Methods and materials: In this multicenter, open-label, phase 3 randomized controlled trial (SHIP0804), 421 patients with IRPC were randomly assigned to either 9-month AHT (AHT arm) or no AHT (non-AHT arm) after 3 months of neoadjuvant ADT and TPPB. The primary endpoint was biochemical progression-free survival, and secondary endpoints included overall survival and clinical progression-free survival. Prostatic biopsy results 36 months after treatment were evaluated in a correlative investigation (SHIP36B).

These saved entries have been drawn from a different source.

Definition sim_backend : io_backend sim_world :=
  {| be_register_io_dev := fun d _ w => (0, sim_connector d, w);
     be_io_dev_open := fun _ _ _ w =>
       (0, sim_next_handle w,
        Build_sim_world (sim_media w) (sim_table w) (sim_next_handle w + 1)
                        (sim_init_rc w));
     be_io_dev_close := fun _ w => (0, w);
     be_io_dev_init := fun _ _ w => (sim_init_rc w, w);
     be_stm32_sdmmc2_mmc_init := fun _ w => (0, w);
     be_partition_init := fun _ w =>
       Build_sim_world (sim_media w) (sim_media w) (sim_next_handle w)
                       (sim_init_rc w);
     be_get_partition_entry := fun nm w =>
       List.find (fun e => bool_decide (entry_name e = nm)) (sim_table w);
     be_stm32_sdmmc2_mmc_get_device_size := fun _ => 0x40000000 |}.

(** A sample build: the two flash interfaces are 1 and 2, the image
    identifiers leave holes in the policy table, pointers have 32 bits,
    assertions are on; [nm] is the name of the partition that holds BL33. *)
Definition sim_platform_named (nm : string) : platform_def :=
  {| BOOT_API_CTX_BOOT_INTERFACE_SEL_FLASH_SD := 1;
     BOOT_API_CTX_BOOT_INTERFACE_SEL_FLASH_EMMC := 2;
     STM32MP1_SDMMC1_BASE := 0x58005000;
     STM32MP1_SDMMC2_BASE := 0x58007000;
     STM32MP1_SDMMC3_BASE := 0x48004000;
     BL2_IMAGE_ID := 1;
     BL32_IMAGE_ID := 4;
     BL33_IMAGE_ID := 5;
     GPT_IMAGE_ID := 28;
     STM32_IMAGE_ID := 29;
     BL33_IMAGE_NAME := nm;
     BL33_BINARY_TYPE := 0;
     MMC_BLOCK_SIZE := 512;
     STM32_PART_NUM := 1;
     UINTPTR_WIDTH := 32;
     ENABLE_ASSERTIONS := true;
     addr_bl2_block_spec := 0x2ffc0000;
     addr_bl32_block_spec := 0x2ffc0008;
     addr_bl33_partition_spec := 0x2ffc0010;
     addr_gpt_block_spec := 0x2ffc0020;
     addr_stm32image_block_spec := 0x2ffc0028;
     addr_mmc_block_dev_spec := 0x2ffc0030;
     addr_stm32image_dev_info_spec := 0x2ffc0050 |}.
Lemma add_known_key d p e :
  dict_get (provider_key p) (_index d) = Some e ->
  add d p = merge_at d (provider_key p) p.
Proof.
  intros He. unfold add, dict_mem. now rewrite He.
Qed.

(** C4 (as the code has it). For two records whose names and cities are
    equal after lowercasing and trimming leading and trailing whitespace,
    and whose addresses are equal after lowercasing, trimming and
    collapsing every run of whitespace, [generate_provider_key] gives the
    same 16-character key. Once the first record is stored under that
    key, [add] on the second takes the exact-key branch: it never returns
    [is_new = True], it returns [is_new = False] with the merge of the two
    whenever [merge] is defined (both provenance lists empty or both
    non-empty), and otherwise raises the [TypeError] of [merge]. *)
Theorem C4_key_ignores_case_and_outer_spacing (p1 p2 : ScrapedProvider) :
  strip (lower (name p1)) = strip (lower (name p2)) ->
  collapse_ws (strip (lower (address p1)))
  = collapse_ws (strip (lower (address p2))) ->
  strip (lower (city p1)) = strip (lower (city p2)) ->
  provider_key p1 = provider_key p2
  /\ String.length (provider_key p1) = 16%nat
  /\ fst (add Dedup.init p1) = Ok (true, p1)
  /\ match fst (add (snd (add Dedup.init p1)) p2) with
     | Ok (is_new, m) => is_new = false /\ Provider.merge p1 p2 = Ok m
     | Raise e => e = TypeError /\ Provider.merge p1 p2 = Raise TypeError
     end
  /\ ((sources p1 = [] <-> sources p2 = []) ->
      exists m, fst (add (snd (add Dedup.init p1)) p2) = Ok (false, m))
  /\ (forall d is_new m,
         dict_mem (provider_key p1) (_index d) = true ->
         fst (add d p2) = Ok (is_new, m) -> is_new = false).
Proof.
  intros Hn Ha Hc.
  assert (Hkey : provider_key p1 = provider_key p2).
  { unfold provider_key, generate_provider_key, key_string, normalized_city.
    now rewrite !normalized_name_trimmed, !normalize_address_collapsed,
                Hn, Ha, Hc. }
  assert (Hsecond : add (snd (add Dedup.init p1)) p2
                    = merge_at (snd (add Dedup.init p1)) (provider_key p2) p2).
  { apply add_known_key with (e := p1). rewrite add_to_fresh. simpl.
    now rewrite Hkey, String.eqb_refl. }
  assert (Hget : dict_get (provider_key p2)
                          (_index (snd (add Dedup.init p1))) = Some p1).
  { rewrite add_to_fresh. simpl. now rewrite Hkey, String.eqb_refl. }
  split; [exact Hkey|]. split; [apply generate_provider_key_length|].
  split; [now rewrite add_to_fresh|]. split; [|split].
  - rewrite Hsecond. unfold merge_at. rewrite Hget.
    destruct (Provider.merge p1 p2) as [m|x] eqn:Hm; simpl; [auto|].
    split; [|f_equal]; eapply merge_raises_only_type_error; eauto.
  - intros Hs. destruct (merge_defined p1 p2 Hs) as [m Hm].
    exists m. rewrite Hsecond. unfold merge_at. now rewrite Hget, Hm.
  - intros d is_new m Hin Hadd. rewrite Hkey in Hin.
    apply dict_mem_get in Hin as [e He].
    rewrite (add_known_key d p2 e He) in Hadd.
    pose proof (add_count_duplicate d (provider_key p2) p2) as Hd.
    destruct (merge_at d (provider_key p2) p2) as [[[b r]|x] d'];
      simpl in Hadd; [|discriminate].
    injection Hadd as -> ->. tauto.
Qed.

(** C2 (the code at a failing input). [merge] ranks the two records by
    the value string that [max] returns, not by its priority: a map-API
    sighting (priority 3) merged into a website sighting (priority 2)
    does not become the base, because "GOOGLE_MAPS" sorts before
    "WEBSITE"; the website's name is kept. *)
Theorem C2_merge_ranks_by_value_string :
  Provider.priority_of_value (SourceType_value GOOGLE_MAPS)
  > Provider.priority_of_value (SourceType_value WEBSITE)
  /\ Provider.max_source_value (sources maps_sighting) = Provider.VStr "GOOGLE_MAPS"
  /\ Provider.max_source_value (sources website_sighting) = Provider.VStr "WEBSITE"
  /\ Provider.merge website_sighting maps_sighting
     = Ok (Provider.merge_fields website_sighting maps_sighting)
  /\ name (Provider.merge_fields website_sighting maps_sighting) = "Website Name"
  /\ name maps_sighting = "Maps Name".
Proof. vm_compute. repeat split; reflexivity. Qed.
(** * btc.py: set-up and management script of a Counterparty federated node

    A shallow embedding of [src/btc.py].  The script is a command
    dispatcher: it probes the host (files, ports, containers, git
    checkouts), prints messages, and shells out to [docker-compose],
    [docker] and [git].  The embedding keeps that shape:

    - the host is a record of what the probes answer ([Host]);
    - the part of the file system the script itself reads and writes is
      explicit state ([FS]);
    - every externally visible action is recorded, in order, in a trace
      of [Event]s, with the very command line the script formats;
    - [sys.exit] and uncaught exceptions are outcomes of a small
      state/trace/error monad ([Run]).

    What the embedding assumes of the world around the script:

    - paths are POSIX paths and are compared as they are written;
    - the settings file [.btc.config] is kept apart from the other
      files, with the [Default] section [write_config] writes;
    - the commands handed to the shell are recorded, not interpreted:
      what they change on the host is not seen by later probes;
    - file operations of the script itself do not fail for lack of
      space or permission;
    - [parse_args] is the check of the [choices] of each sub-parser on
      an already split command line. *)

From stdpp Require Import base strings list gmap pretty.
From Stdlib Require Import ZArith Lia Ascii.
(** * The report-data build script: CSV parsing and snapshot assembly

    A shallow embedding of [scripts/build-report-data.ts].  JavaScript
    strings are sequences of UTF-16 code units, modelled as [list N].
    An object used as a [Record<string, ...>] is a finite map from
    strings; its key order plays no part in what is proved here.  The
    network, the clock and the file system are an explicit environment
    of [main]. *)

From Stdlib Require Import ZArith NArith Lia Ascii String DecimalString.
From Stdlib Require Import Floats Uint63 DecimalPos DecimalZ.
From stdpp Require Import base option list gmap.

Local Open Scope N_scope.

(** ** Strings *)

(** A string literal of the source, as code units. *)
Definition str (s : string) : list N :=
  List.map N_of_ascii (list_ascii_of_string s).

Definition DQUOTE : N := 34.
Definition COMMA : N := 44.
Definition LF : N := 10.
Definition CR : N := 13.

(** ECMAScript [WhiteSpace] and [LineTerminator] code points: what
    [String.prototype.trim] strips. *)
Definition isWhiteSpace (c : N) : bool :=
  (c =? 9) || (c =? 10) || (c =? 11) || (c =? 12) || (c =? 13) || (c =? 32)
  || (c =? 160) || (c =? 5760) || ((8192 <=? c) && (c <=? 8202))
  || (c =? 8232) || (c =? 8233) || (c =? 8239) || (c =? 8287)
  || (c =? 12288) || (c =? 65279).

Fixpoint trimStart (s : list N) : list N :=
  match s with
  | [] => []
  | c :: rest => if isWhiteSpace c then trimStart rest else s
  end.

Definition trimEnd (s : list N) : list N :=
  reverse (trimStart (reverse s)).

Definition trim (s : list N) : list N := trimEnd (trimStart s).
(** * smart-crop: crop geometry, fixed-size render, crop editor and session

    A shallow embedding of [utils/imageHelpers.ts], [App.tsx], [types.ts] and
    [services/geminiService.ts].

    JavaScript's [number] is abstracted by the class [Number], so that every
    function of the program is written once, in the shape of its source, and
    can be run at two instances:
    - [float], IEEE 754 binary64 (the kernel's primitive floats), the
      arithmetic the program really runs with: concrete calls are
      evaluated at it, and what the crop derivation and the resize keep up
      to rounding is proved at it, from the specification of its
      operations in [SpecFloat];
    - [Q], exact rational arithmetic, at which the algebraic laws hold as
      equalities. *)

From Stdlib Require Import ZArith QArith Qpower Qminmax Qabs Lqa Lia Bool List String Ascii.
From Stdlib Require Import Floats Uint63.
Import ListNotations.

Set Implicit Arguments.

(** ** Numbers *)

Declare Scope num_scope.
Delimit Scope num_scope with num.

Class Number (num : Type) : Type := {
  (** a numeric literal of the source, written as a fraction *)
  lit : Q -> num;
  nadd : num -> num -> num;
  nsub : num -> num -> num;
  nmul : num -> num -> num;
  ndiv : num -> num -> num;
  (** [Math.max(a, b)] *)
  Math_max : num -> num -> num;
  (** [a === b] *)
  strict_eq : num -> num -> bool;
  (** [a < b] and [a <= b] *)
  nlt : num -> num -> bool;
  nle : num -> num -> bool
}.

Arguments lit {num _} _%_Q.

Infix "+" := nadd : num_scope.
Infix "-" := nsub : num_scope.
Infix "*" := nmul : num_scope.
Infix "/" := ndiv : num_scope.
Infix "===" := strict_eq (at level 70, no associativity) : num_scope.
Infix "<?" := nlt : num_scope.
Infix "<=?" := nle : num_scope.

(** Exact arithmetic. *)
#[export] Instance exact : Number Q := {
  lit q := q;
  nadd := Qplus;
  nsub := Qminus;
  nmul := Qmult;
  ndiv := Qdiv;
  Math_max a b := if Qle_bool a b then b else a;
  strict_eq := Qeq_bool;
  nlt a b := negb (Qle_bool b a);
  nle := Qle_bool
}.

(** The integer [z] as a binary64 number (exact below 2^53). *)
Definition float_of_Z (z : Z) : float :=
  match z with
  | Z0 => PrimFloat.zero
  | Zpos _ => PrimFloat.of_uint63 (Uint63.of_Z z)
  | Zneg p => PrimFloat.opp (PrimFloat.of_uint63 (Uint63.of_Z (Zpos p)))
  end.

(** [Math.max] on binary64: NaN when an argument is NaN, and +0 above -0. *)
Definition float_max (a b : float) : float :=
  if PrimFloat.is_nan a || PrimFloat.is_nan b then PrimFloat.nan
  else if PrimFloat.ltb a b then b
  else if PrimFloat.ltb b a then a
  else match PrimFloat.classify a with
       | NZero => b
       | _ => a
       end.
Definition get_all (params : Params) : M (Page CentroTreinamentoModel.t) :=
  rows <- execute (select centros_treinamento) ;;
  let centros_treinamento := all rows in
  ret (paginate params centros_treinamento).

Definition get_by_id (id : UUID4) : M CentroTreinamentoModel.t :=
  rows <- execute (filter_by (fun c => N.eqb (CentroTreinamentoModel.id c) id)
                             (select centros_treinamento)) ;;
  match first rows with
  | None =>
      raise (HTTPException HTTP_404_NOT_FOUND
               ("Centro de treinamento não encontrado no id: " ++ str_uuid id))
  | Some centro_treinamento => ret centro_treinamento
  end.

Definition create_endpoint uuid centro_treinamento_in :=
  route HTTP_201_CREATED (create uuid centro_treinamento_in).
Definition get_all_endpoint params := route HTTP_200_OK (get_all params).
Definition get_by_id_endpoint id := route HTTP_200_OK (get_by_id id).

End centro_treinamento.

(** ** [workout_api/atleta/controllers.py] *)

Module atleta.

(** [uuid] and [utcnow] are the values [uuid4()] and [datetime.utcnow()]
    return to this call. *)
Definition post (uuid : UUID4) (utcnow : datetime) (atleta_in : AtletaIn.t)
  : M AtletaOut.t :=
  let categoria_name := CategoriaIn.nome (AtletaIn.categoria atleta_in) in
  let centro_treinamento_name :=
    CentroTreinamentoAtleta.nome (AtletaIn.centro_treinamento atleta_in) in
  rows <- execute (filter_by
                     (fun c => String.eqb (CategoriaModel.nome c) categoria_name)
                     (select categorias)) ;;
  match first rows with
  | None =>
      raise (HTTPException HTTP_400_BAD_REQUEST
               ("A Categoria " ++ categoria_name ++ " não encontrada."))
  | Some categoria =>
      rows <- execute (filter_by
                         (fun c => String.eqb (CentroTreinamentoModel.nome c)
                                              centro_treinamento_name)
                         (select centros_treinamento)) ;;
      match first rows with
      | None =>
          raise (HTTPException HTTP_400_BAD_REQUEST
                   ("O centro de treinamento " ++ categoria_name
                      ++ " não foi encontrado."))
      | Some centro_treinamento =>
          let atleta_out :=
            AtletaOut.mk uuid utcnow
              (AtletaIn.nome atleta_in) (AtletaIn.cpf atleta_in)
              (AtletaIn.idade atleta_in) (AtletaIn.peso atleta_in)
              (AtletaIn.altura atleta_in) (AtletaIn.sexo atleta_in)
              (AtletaIn.categoria atleta_in)
              (AtletaIn.centro_treinamento atleta_in) in
          try_except_IntegrityError
            (let atleta_model :=
               AtletaModel.mk 0 (AtletaOut.id atleta_out)
                 (AtletaOut.nome atleta_out) (AtletaOut.cpf atleta_out)
                 (AtletaOut.idade atleta_out) (AtletaOut.peso atleta_out)
                 (AtletaOut.altura atleta_out) (AtletaOut.sexo atleta_out)
                 (AtletaOut.criado_em atleta_out)
                 (CategoriaModel.pk_id categoria)
                 (CentroTreinamentoModel.pk_id centro_treinamento) in
             add_commit_atleta atleta_model ;;;
             ret atleta_out)
            (raise (HTTPException HTTP_303_SEE_OTHER
                      ("Já existe um atleta cadastrado com o cpf: "
                         ++ AtletaOut.cpf atleta_out)))
      end
  end.

Definition get_all (params : Params) : M (Page AtletaGetAllDetails.t) :=
  rows <- execute (select atletas) ;;
  let atletas := all rows in
  details <- for_each AtletaGetAllDetails_model_validate atletas ;;
  ret (paginate params details).

Definition get_by_id (id : UUID4) : M AtletaModel.t :=
  rows <- execute (filter_by (fun a => N.eqb (AtletaModel.id a) id)
                             (select atletas)) ;;
  match first rows with
  | None =>
      raise (HTTPException HTTP_404_NOT_FOUND
               ("Atleta não encontrada com o id: " ++ str_uuid id))
  | Some atleta => ret atleta
  end.

Definition get_by_name (nome : string) : M AtletaModel.t :=
  rows <- execute (filter_by (fun a => String.eqb (AtletaModel.nome a) nome)
                             (select atletas)) ;;
  match first rows with
  | None =>
      raise (HTTPException HTTP_404_NOT_FOUND
               ("Atleta não encontrada com o nome: " ++ nome))
  | Some atleta => ret atleta
  end.

Definition get_by_cpf (cpf : string) : M AtletaModel.t :=
  rows <- execute (filter_by (fun a => String.eqb (AtletaModel.cpf a) cpf)
                             (select atletas)) ;;
  match first rows with
  | None =>
      raise (HTTPException HTTP_404_NOT_FOUND
               ("Atleta não encontrada com o cpf: " ++ cpf))
  | Some atleta => ret atleta
  end.
Lemma clear_memory_keeps_chain (self : RAGPipeline.t) :
  RAGPipeline.qa_chain (snd (RAGPipeline.clear_memory self))
  = RAGPipeline.qa_chain self.
Proof.
  unfold RAGPipeline.clear_memory.
  destruct (RAGPipeline.memory self); reflexivity.
Qed.

(** C1. On a pipeline whose chain was never built, [ask_question]
    returns, for every question and without raising, the canned result:
    the error flag set, an answer saying the system is "not ready", and
    no sources. *)
Theorem ask_question_not_ready (self : RAGPipeline.t) (question : str) :
  RAGPipeline.qa_chain self = None ->
  exists r,
    fst (RAGPipeline.ask_question S self question) = Ok r
    /\ RAGPipeline.error r = true
    /\ contains (py "not ready") (RAGPipeline.answer r) = true
    /\ RAGPipeline.source_documents r = [].
Proof.
  intros Hnone. exists RAGPipeline.not_ready.
  rewrite (ask_question_uninitialized self question Hnone).
  repeat split; reflexivity.
Qed.

(** C10. Asking while the chain is not built leaves the pipeline, and
    with it the conversation memory, as it was: [get_chat_history]
    returns the same sequence after the call as before. *)
Theorem ask_question_not_ready_keeps_history
    (self : RAGPipeline.t) (question : str) :
  RAGPipeline.qa_chain self = None ->
  let self' := snd (RAGPipeline.ask_question S self question) in
  RAGPipeline.memory self' = RAGPipeline.memory self
  /\ RAGPipeline.get_chat_history self' = RAGPipeline.get_chat_history self.
Proof.
  intros Hnone self'. subst self'.
  rewrite (ask_question_uninitialized self question Hnone).
  split; reflexivity.
Qed.

(** C2. With the chain built, [ask_question] never raises; when the
    chain call raises [e], the result has the error flag set, the
    message ["Error processing question: "] followed by [str(e)], and
    no sources. *)
Theorem ask_question_catches (self : RAGPipeline.t) (question : str)
    (chain : Chain) :
  RAGPipeline.qa_chain self = Some chain ->
  raises (fst (RAGPipeline.ask_question S self question)) = false
  /\ forall e,
       fst (call_chain S chain (RAGPipeline.memory self) question) = Raise e ->
       fst (RAGPipeline.ask_question S self question)
       = Ok (RAGPipeline.mkAnswer
               (py "Error processing question: " ++ what e) [] true).
Proof.
  intros Hchain. unfold RAGPipeline.ask_question. rewrite Hchain.
  cbn [fst].
  destruct (fst (call_chain S chain (RAGPipeline.memory self) question))
    as [r | e0] eqn:Hcall.
  - split.
    + unfold bind, RAGPipeline.getitem_answer.
      destruct (result_answer r); reflexivity.
    + intros e He. discriminate He.
  - split.
    + reflexivity.
    + intros e He. injection He as ->. reflexivity.
Qed.

(** What [source_of] keeps of a retrieved document. *)
Lemma source_of_spec (doc : Document) :
  RAGPipeline.source_metadata (RAGPipeline.source_of doc) = metadata doc
  /\ (length (page_content doc) <= 200 ->
      RAGPipeline.content (RAGPipeline.source_of doc) = page_content doc)
  /\ (200 < length (page_content doc) ->
      RAGPipeline.content (RAGPipeline.source_of doc)
      = firstn 200 (page_content doc) ++ py "..."
      /\ length (RAGPipeline.content (RAGPipeline.source_of doc)) = 203).
Proof.
  unfold RAGPipeline.source_of. cbn [RAGPipeline.content
    RAGPipeline.source_metadata].
  split; [reflexivity | split].
  - intros Hle. apply Nat.ltb_ge in Hle. rewrite Hle. reflexivity.
  - intros Hlt. pose proof Hlt as Hb. apply Nat.ltb_lt in Hb. rewrite Hb.
    split; [reflexivity |].
    rewrite length_app, length_firstn. cbn [py list_ascii_of_string length].
    lia.
Qed.

(** C5, as the code has it.  In a successful result the sources are the
    documents the chain retrieved, in order, each with its metadata; the
    content is the chunk's content when that has at most 200 characters,
    and otherwise its first 200 characters followed by ["..."], 203
    characters in all. *)
Theorem ask_question_sources (self : RAGPipeline.t) (question : str)
    (r : RAGPipeline.Answer) :
  fst (RAGPipeline.ask_question S self question) = Ok r ->
  RAGPipeline.error r = false ->
  exists chain res,
    RAGPipeline.qa_chain self = Some chain
    /\ fst (call_chain S chain (RAGPipeline.memory self) question) = Ok res
    /\ RAGPipeline.source_documents r
       = map RAGPipeline.source_of (RAGPipeline.get_source_documents res)
    /\ forall i doc,
         nth_error (RAGPipeline.get_source_documents res) i = Some doc ->
         exists s,
           nth_error (RAGPipeline.source_documents r) i = Some s
           /\ RAGPipeline.source_metadata s = metadata doc
           /\ RAGPipeline.content s
              = (if 200 <? length (page_content doc)
                 then firstn 200 (page_content doc) ++ py "..."
                 else page_content doc)
           /\ length (RAGPipeline.content s) <= 203
           /\ (length (page_content doc) <= 200 ->
               RAGPipeline.content s = firstn 200 (page_content doc)).
Proof.
  unfold RAGPipeline.ask_question.
  destruct (RAGPipeline.qa_chain self) as [chain |] eqn:Hchain.
  - cbn [fst].
    destruct (fst (call_chain S chain (RAGPipeline.memory self) question))
      as [res | e] eqn:Hcall; cbn [bind try_except].
    + unfold RAGPipeline.getitem_answer.
      destruct (result_answer res) as [a |]; cbn [bind try_except];
        intros Hr Herr; injection Hr as <-; try discriminate Herr.
      exists chain, res. repeat split; auto.
      cbn [RAGPipeline.source_documents].
      intros i doc Hnth. exists (RAGPipeline.source_of doc).
      destruct (source_of_spec doc) as (Hmeta & Hshort & Hlong).
      split; [apply map_nth_error; exact Hnth |].
      split; [exact Hmeta |].
      split; [reflexivity |].
      destruct (le_lt_dec (length (page_content doc)) 200) as [Hle | Hlt].
      * rewrite (Hshort Hle). split; [lia |].
        intros _. symmetry. apply firstn_all2. exact Hle.
      * destruct (Hlong Hlt) as [_ Hlen]. rewrite Hlen. split; [lia |].
        intros Hle. lia.
    + intros Hr Herr. injection Hr as <-. discriminate Herr.
  - cbn [fst]. intros Hr Herr. injection Hr as <-. discriminate Herr.
Qed.

End AskQuestion.

(* ================================================================= *)
(** ** The pipeline: Uninitialized and Ready *)

Section Lifecycle.

Variable S : Services.

Lemma step_keeps_chain (self : RAGPipeline.t) (o : Run.op) :
  RAGPipeline.qa_chain (Run.step S self o) = RAGPipeline.qa_chain self.
Proof.
  destruct o; cbn [Run.step].
  - apply ask_question_keeps_chain.
  - apply clear_memory_keeps_chain.
  - reflexivity.
  - reflexivity.
Qed.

Results: With a median follow-up of over 11 years, the 10-year biochemical progression-free survival rates were comparable: 82.9% in the AHT group and 78.4% in the non-AHT group (P = .51). Results were consistent across key prognostic indicators such as age at randomization, baseline prostate-specific antigen level, clinical stage, Gleason grade group, number of National Comprehensive Cancer Network intermediate-risk factors, and prostatic volume. The secondary endpoints, including overall survival and clinical progression-free survival, were also comparable between the 2 arms. Grade 3 or higher adverse events occurred in 5.4% and 1.4% of patients in the AHT and non-AHT arms, respectively. At 36-month post-TPPB prostate biopsy, only 3.1% of biopsied patients tested positive for residual tumors. There were no deaths due to prostate cancer in either group.

Conclusions: Adding 9-month AHT to TPPB after 3-month neoadjuvant ADT did not improve long-term outcomes in patients with IRPC. These findings suggest that moderate-term AHT may not offer substantial benefits and thus should not be considered a standard treatment in this population with IRPC.